C'est pour ce motif que trente-quatre communes du Rhône ont porté plainte, avec leur avocat Me Jean-Marc Hourse. Comme le rapporte l'AFP, cette plainte réunit également six fédérations de pêcheurs et 35 particuliers. Elle vise précisément des faits de "mise en danger de la vie d'autrui", "écocide", atteinte au règlement de l'Union européenne sur les substances chimiques et "pollution des eaux".
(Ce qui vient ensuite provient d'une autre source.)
(* ===== verification/Sender.v ===== *)
(** Sending through a shared-memory channel without waiting: a service and its
    gate put a message in the channel or, when the ring is full or messages are
    already waiting, at the end of a queue that a coroutine empties
    (src/gobang/gate/local_service.cpp, src/gobang/kernel/gate_connector.cpp).

    A coroutine is where it is suspended ([writer]). The scheduler and the
    polling thread of the channels decide when it is resumed: these are events
    of a line, whose other end reads whole messages. *)

From S2P Require Import Prelude Digest ShmRing ShmBuffer ShmChannel.

(** * Operations *)

(** Where the coroutine of [auto_write] or [channel_write] is. *)
Inductive writer :=
  | NotStarted
  | InCondition   (* suspended in [cv_send_queue.wait()] *)
  | InChannel     (* suspended in [channel->write], until the polling thread finds room *)
  | Runnable.     (* posted, or in the scheduler's list *)

Section sender.
Context {R : Type} `{ByteRing R}.

Record sender := Sender { channel : option (shm_channel R); send_queue : list bytes; wr : writer }.

(** [cv_send_queue.notify_all()]: one coroutine waits at most. *)
Definition notify_all (w : writer) : writer := match w with InCondition => Runnable | _ => w end.

Definition enqueue (s : sender) (m : bytes) : sender := Sender (channel s) (send_queue s ++ [m]) (notify_all (wr s)).

(** [local_service::write]; the channel exists since the service does. *)
Definition local_write (s : sender) (m : bytes) : option sender :=
  match send_queue s with
  | [] =>
      ch ← channel s;
      '(ok, ch) ← try_write ch m;
      let s := Sender (Some ch) [] (wr s) in
      Some (if (ok : bool) then s else enqueue s m)
  | _ => Some (enqueue s m)
  end.

(** [gate_connector::write], of the message [init] builds. *)
Definition connector_write (s : sender) (m : bytes) : option sender :=
  match channel s, send_queue s with
  | Some ch, [] =>
      '(ok, ch) ← try_write ch m;
      let s := Sender (Some ch) [] (wr s) in
      Some (if (ok : bool) then s else enqueue s m)
  | _, _ => Some (enqueue s m)
  end.

(** The loop of [auto_write] and [channel_write] to its next suspension; a
    resumption in [shm_channel::write] tries the first message again, as the
    loop does. *)
Fixpoint writer_loop (ch : shm_channel R) (q : list bytes) : option (shm_channel R * list bytes * writer) :=
  match q with
  | [] => Some (ch, [], InCondition)
  | m :: q' =>
      '(ok, ch) ← try_write ch m;
      if (ok : bool) then writer_loop ch q' else Some (ch, m :: q', InChannel)
  end.

Definition writer_turn (s : sender) : option sender :=
  ch ← channel s;
  '(ch, q, w) ← writer_loop ch (send_queue s);
  Some (Sender (Some ch) q w).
Les 75 plaignants disent avoir été alertés par la presse sur les "risques générés par les activités d'Arkema et Daikin", deux groupes industriels classés Seveso seuil haut, implantés dans la vallée de la chimie, au sud de Lyon.

Particulièrement alarmées par le sujet, les autorités sanitaires ont recommandé aux habitants de quatre communes de ne manger ni œufs ni volailles et de ne pas consommer de poissons pêchés dans le Rhône. Selon elles, une exposition aux PFAS sur une longue période pourrait avoir des effets sur la fertilité et sur le développement du fœtus, augmenter les risques d'obésité ou favoriser certains cancers (prostate, reins et testicules).

Un discours relativement apeurant qui incite clairement les particuliers à la consommation d'eau en bouteille.